The answer is every record that follows, printed exactly.

Material to process section start

(** * Knowledge-base front end: token refresh, chat store and stream consumer

    A shallow embedding of the parts of the TypeScript front end that carry
    protocol state:

    - [frontend/src/api/client.ts]: token storage and the axios interceptors;
    - [frontend/src/api/auth.ts] and the auth store ([unnamed/part_001]):
      [logout];
    - [frontend/src/stores/chat.ts]: the chat store ([sendMessage]), with the
      send handler of the chat view ([unnamed/part_003]);
    - the chat API, which follows the router in
      [frontend/src/router/index.ts]: the streaming consumer
      ([streamMessage], lines 171-237).

    Asynchronous functions are cut at their [await]s: the code before an
    [await] is one function, the code resumed after it another, taking the
    outcome of the awaited promise as an argument.  The event loop runs such
    pieces one at a time, so an execution is a list of events. *)

From Stdlib Require Import ZArith List String Ascii Bool Lia Uint63 Floats.
From stdpp Require Import base option list strings pretty gmap.
Import ListNotations.

#[local] Set Warnings "-register-all".
#[local] Open Scope string_scope.
#[local] Open Scope list_scope.

(** ** JavaScript odds and ends *)

(** The outcome of an awaited promise. *)
Inductive Settled (A E : Type) : Type :=
| Fulfilled (value : A)
| Rejected (reason : E).
Arguments Fulfilled {A E} value.
Arguments Rejected {A E} reason.
Lemma Qltb_lt (x y : Q) : Qltb x y = true <-> x < y.
Proof.
  unfold Qltb. rewrite negb_true_iff.
  destruct (Qle_bool y x) eqn:E.
  - apply Qle_bool_iff in E. split; [discriminate | lra].
  - split; [intros _ | reflexivity].
    destruct (Qlt_le_dec x y) as [H | H]; [exact H |].
    apply Qle_bool_iff in H. congruence.
Qed.

Lemma Qltb_ge (x y : Q) : Qltb x y = false <-> y <= x.
Proof.
  destruct (Qltb x y) eqn:E.
  - apply Qltb_lt in E. split; [discriminate | lra].
  - split; [intros _ | reflexivity].
    destruct (Qlt_le_dec x y) as [H | H]; [| exact H].
    apply Qltb_lt in H. congruence.
Qed.

Lemma py_div_ok (x y : Q) : ~ y == 0 -> py_div x y = Ok (x / y).
Proof.
  intros H. unfold py_div.
  destruct (Qeq_bool y 0) eqn:E; [| reflexivity].
  apply Qeq_bool_iff in E. contradiction.
Qed.

Lemma py_mod1_range (x : Q) : 0 <= py_mod1 x /\ py_mod1 x < 1.
Proof.
  unfold py_mod1.
  pose proof (Qfloor_le x) as Hlo.
  pose proof (Qlt_floor x) as Hhi.
  rewrite inject_Z_plus in Hhi.
  change (inject_Z 1) with 1 in Hhi.
  split; lra.
Qed.


(** The running offset only grows over durations that are not negative. *)
Lemma offset_le (ds : list Q) :
  forall c : Q, Forall (fun d => 0 <= d) ds -> c <= fold_left Qplus ds c.
Proof.
  induction ds as [| d ds IH]; intros c Hds; simpl.
  - lra.
  - inversion Hds as [| ? ? Hd Hds']; subst.
    specialize (IH (c + d) Hds'). lra.
Qed.

Lemma positive_nonneg (ds : list Q) :
  Forall (fun d => 0 < d) ds -> Forall (fun d => 0 <= d) ds.
Proof.
  intros H. eapply Forall_impl; [exact H |].
  intros d Hd. simpl in Hd. lra.
Qed.

Section Loop.
Variables (t : Q) (lbls : list string).
Lemma first_setting_wins_witness :
  let before := firstn 2 Samples.dotenv in
  let raw := nth 2 Samples.dotenv "" in
  let after := skipn 3 Samples.dotenv in
  let env' := [("ANTHROPIC_MODEL", "claude"); ("ANTHROPIC_API_KEY", "sk-test");
               ("HOME", "/root")] in
  load_environment_variables (Some (before ++ raw :: after)) [("HOME", "/root")]
  = (env', None)
  /\ getenv "ANTHROPIC_API_KEY" [("HOME", "/root")] = None
  /\ parse_line raw = Some ("ANTHROPIC_API_KEY", "sk-test")
  /\ getenv "ANTHROPIC_API_KEY" env' = Some "sk-test".
Proof.
  intros before raw after env'.
  assert (H1 : load_environment_variables (Some (before ++ raw :: after))
                 [("HOME", "/root")] = (env', None))
    by (vm_compute; reflexivity).
  assert (H2 : getenv "ANTHROPIC_API_KEY" [("HOME", "/root")] = None)
    by reflexivity.
  assert (H3 : parse_line raw = Some ("ANTHROPIC_API_KEY", "sk-test"))
    by (vm_compute; reflexivity).
  assert (H4 : "ANTHROPIC_API_KEY" <> "") by discriminate.
  assert (H5 : forall raw' v', In raw' before ->
                 parse_line raw' <> Some ("ANTHROPIC_API_KEY", v')).
  { intros raw' v' [<- | [<- | []]]; vm_compute; discriminate. }
  split; [exact H1|]. split; [exact H2|]. split; [exact H3|].
  exact (first_setting_wins before after raw [("HOME", "/root")] env'
           "ANTHROPIC_API_KEY" "sk-test" H1 H2 H3 H4 H5).
Defined.

Lemma loaded_variables_are_well_formed_witness :
  getenv "ANTHROPIC_MODEL" [("HOME", "/root")] = None
  /\ getenv "ANTHROPIC_MODEL"
       (fst (load_environment_variables (Some Samples.dotenv)
               [("HOME", "/root")]))
     = Some "claude"
  /\ clean_ends isspace "ANTHROPIC_MODEL"
  /\ clean_ends (Ascii.eqb "'") "claude".
Proof.
  assert (H1 : getenv "ANTHROPIC_MODEL" [("HOME", "/root")] = None)
    by reflexivity.
  assert (H2 : getenv "ANTHROPIC_MODEL"
                 (fst (load_environment_variables (Some Samples.dotenv)
                         [("HOME", "/root")]))
               = Some "claude") by (vm_compute; reflexivity).
  split; [exact H1|]. split; [exact H2|].
  destruct (loaded_variables_are_well_formed Samples.dotenv
              [("HOME", "/root")] "ANTHROPIC_MODEL" "claude" H1 H2)
    as [_ [_ [_ [_ [Hk [_ Hv]]]]]].
  split; [exact Hk | exact Hv].
Defined.

End EnvironFacts.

Material to process section end

= Solution =
(** * Knowledge-base front end: token refresh, chat store and stream consumer

    A shallow embedding of the parts of the TypeScript front end that carry
    protocol state:

    - [frontend/src/api/client.ts]: token storage and the axios interceptors;
    - [frontend/src/api/auth.ts] and the auth store ([unnamed/part_001]):
      [logout];
    - [frontend/src/stores/chat.ts]: the chat store ([sendMessage]), with the
      send handler of the chat view ([unnamed/part_003]);
    - the chat API, which follows the router in
      [frontend/src/router/index.ts]: the streaming consumer
      ([streamMessage], lines 171-237).

    Asynchronous functions are cut at their [await]s: the code before an
    [await] is one function, the code resumed after it another, taking the
    outcome of the awaited promise as an argument.  The event loop runs such
    pieces one at a time, so an execution is a list of events. *)

From Stdlib Require Import ZArith List String Ascii Bool Lia Uint63 Floats.
From stdpp Require Import base option list strings pretty gmap.
Import ListNotations.

#[local] Set Warnings "-register-all".
#[local] Open Scope string_scope.
#[local] Open Scope list_scope.

(** ** JavaScript odds and ends *)

(** The outcome of an awaited promise. *)
Inductive Settled (A E : Type) : Type :=
| Fulfilled (value : A)
| Rejected (reason : E).
Arguments Fulfilled {A E} value.
Arguments Rejected {A E} reason.
Lemma Qltb_lt (x y : Q) : Qltb x y = true <-> x < y.
Proof.
  unfold Qltb. rewrite negb_true_iff.
  destruct (Qle_bool y x) eqn:E.
  - apply Qle_bool_iff in E. split; [discriminate | lra].
  - split; [intros _ | reflexivity].
    destruct (Qlt_le_dec x y) as [H | H]; [exact H |].
    apply Qle_bool_iff in H. congruence.
Qed.

Lemma Qltb_ge (x y : Q) : Qltb x y = false <-> y <= x.
Proof.
  destruct (Qltb x y) eqn:E.
  - apply Qltb_lt in E. split; [discriminate | lra].
  - split; [intros _ | reflexivity].
    destruct (Qlt_le_dec x y) as [H | H]; [| exact H].
    apply Qltb_lt in H. congruence.
Qed.

Lemma py_div_ok (x y : Q) : ~ y == 0 -> py_div x y = Ok (x / y).
Proof.
  intros H. unfold py_div.
  destruct (Qeq_bool y 0) eqn:E; [| reflexivity].
  apply Qeq_bool_iff in E. contradiction.
Qed.

Lemma py_mod1_range (x : Q) : 0 <= py_mod1 x /\ py_mod1 x < 1.
Proof.
  unfold py_mod1.
  pose proof (Qfloor_le x) as Hlo.
  pose proof (Qlt_floor x) as Hhi.
  rewrite inject_Z_plus in Hhi.
  change (inject_Z 1) with 1 in Hhi.
  split; lra.
Qed.


(** The running offset only grows over durations that are not negative. *)
Lemma offset_le (ds : list Q) :
  forall c : Q, Forall (fun d => 0 <= d) ds -> c <= fold_left Qplus ds c.
Proof.
  induction ds as [| d ds IH]; intros c Hds; simpl.
  - lra.
  - inversion Hds as [| ? ? Hd Hds']; subst.
    specialize (IH (c + d) Hds'). lra.
Qed.

Lemma positive_nonneg (ds : list Q) :
  Forall (fun d => 0 < d) ds -> Forall (fun d => 0 <= d) ds.
Proof.
  intros H. eapply Forall_impl; [exact H |].
  intros d Hd. simpl in Hd. lra.
Qed.

Section Loop.
Variables (t : Q) (lbls : list string).
Lemma first_setting_wins_witness :
  let before := firstn 2 Samples.dotenv in
  let raw := nth 2 Samples.dotenv "" in
  let after := skipn 3 Samples.dotenv in
  let env' := [("ANTHROPIC_MODEL", "claude"); ("ANTHROPIC_API_KEY", "sk-test");
               ("HOME", "/root")] in
  load_environment_variables (Some (before ++ raw :: after)) [("HOME", "/root")]
  = (env', None)
  /\ getenv "ANTHROPIC_API_KEY" [("HOME", "/root")] = None
  /\ parse_line raw = Some ("ANTHROPIC_API_KEY", "sk-test")
  /\ getenv "ANTHROPIC_API_KEY" env' = Some "sk-test".
Proof.
  intros before raw after env'.
  assert (H1 : load_environment_variables (Some (before ++ raw :: after))
                 [("HOME", "/root")] = (env', None))
    by (vm_compute; reflexivity).
  assert (H2 : getenv "ANTHROPIC_API_KEY" [("HOME", "/root")] = None)
    by reflexivity.
  assert (H3 : parse_line raw = Some ("ANTHROPIC_API_KEY", "sk-test"))
    by (vm_compute; reflexivity).
  assert (H4 : "ANTHROPIC_API_KEY" <> "") by discriminate.
  assert (H5 : forall raw' v', In raw' before ->
                 parse_line raw' <> Some ("ANTHROPIC_API_KEY", v')).
  { intros raw' v' [<- | [<- | []]]; vm_compute; discriminate. }
  split; [exact H1|]. split; [exact H2|]. split; [exact H3|].
  exact (first_setting_wins before after raw [("HOME", "/root")] env'
           "ANTHROPIC_API_KEY" "sk-test" H1 H2 H3 H4 H5).
Defined.

Lemma loaded_variables_are_well_formed_witness :
  getenv "ANTHROPIC_MODEL" [("HOME", "/root")] = None
  /\ getenv "ANTHROPIC_MODEL"
       (fst (load_environment_variables (Some Samples.dotenv)
               [("HOME", "/root")]))
     = Some "claude"
  /\ clean_ends isspace "ANTHROPIC_MODEL"
  /\ clean_ends (Ascii.eqb "'") "claude".
Proof.
  assert (H1 : getenv "ANTHROPIC_MODEL" [("HOME", "/root")] = None)
    by reflexivity.
  assert (H2 : getenv "ANTHROPIC_MODEL"
                 (fst (load_environment_variables (Some Samples.dotenv)
                         [("HOME", "/root")]))
               = Some "claude") by (vm_compute; reflexivity).
  split; [exact H1|]. split; [exact H2|].
  destruct (loaded_variables_are_well_formed Samples.dotenv
              [("HOME", "/root")] "ANTHROPIC_MODEL" "claude" H1 H2)
    as [_ [_ [_ [_ [Hk [_ Hv]]]]]].
  split; [exact Hk | exact Hv].
Defined.

End EnvironFacts.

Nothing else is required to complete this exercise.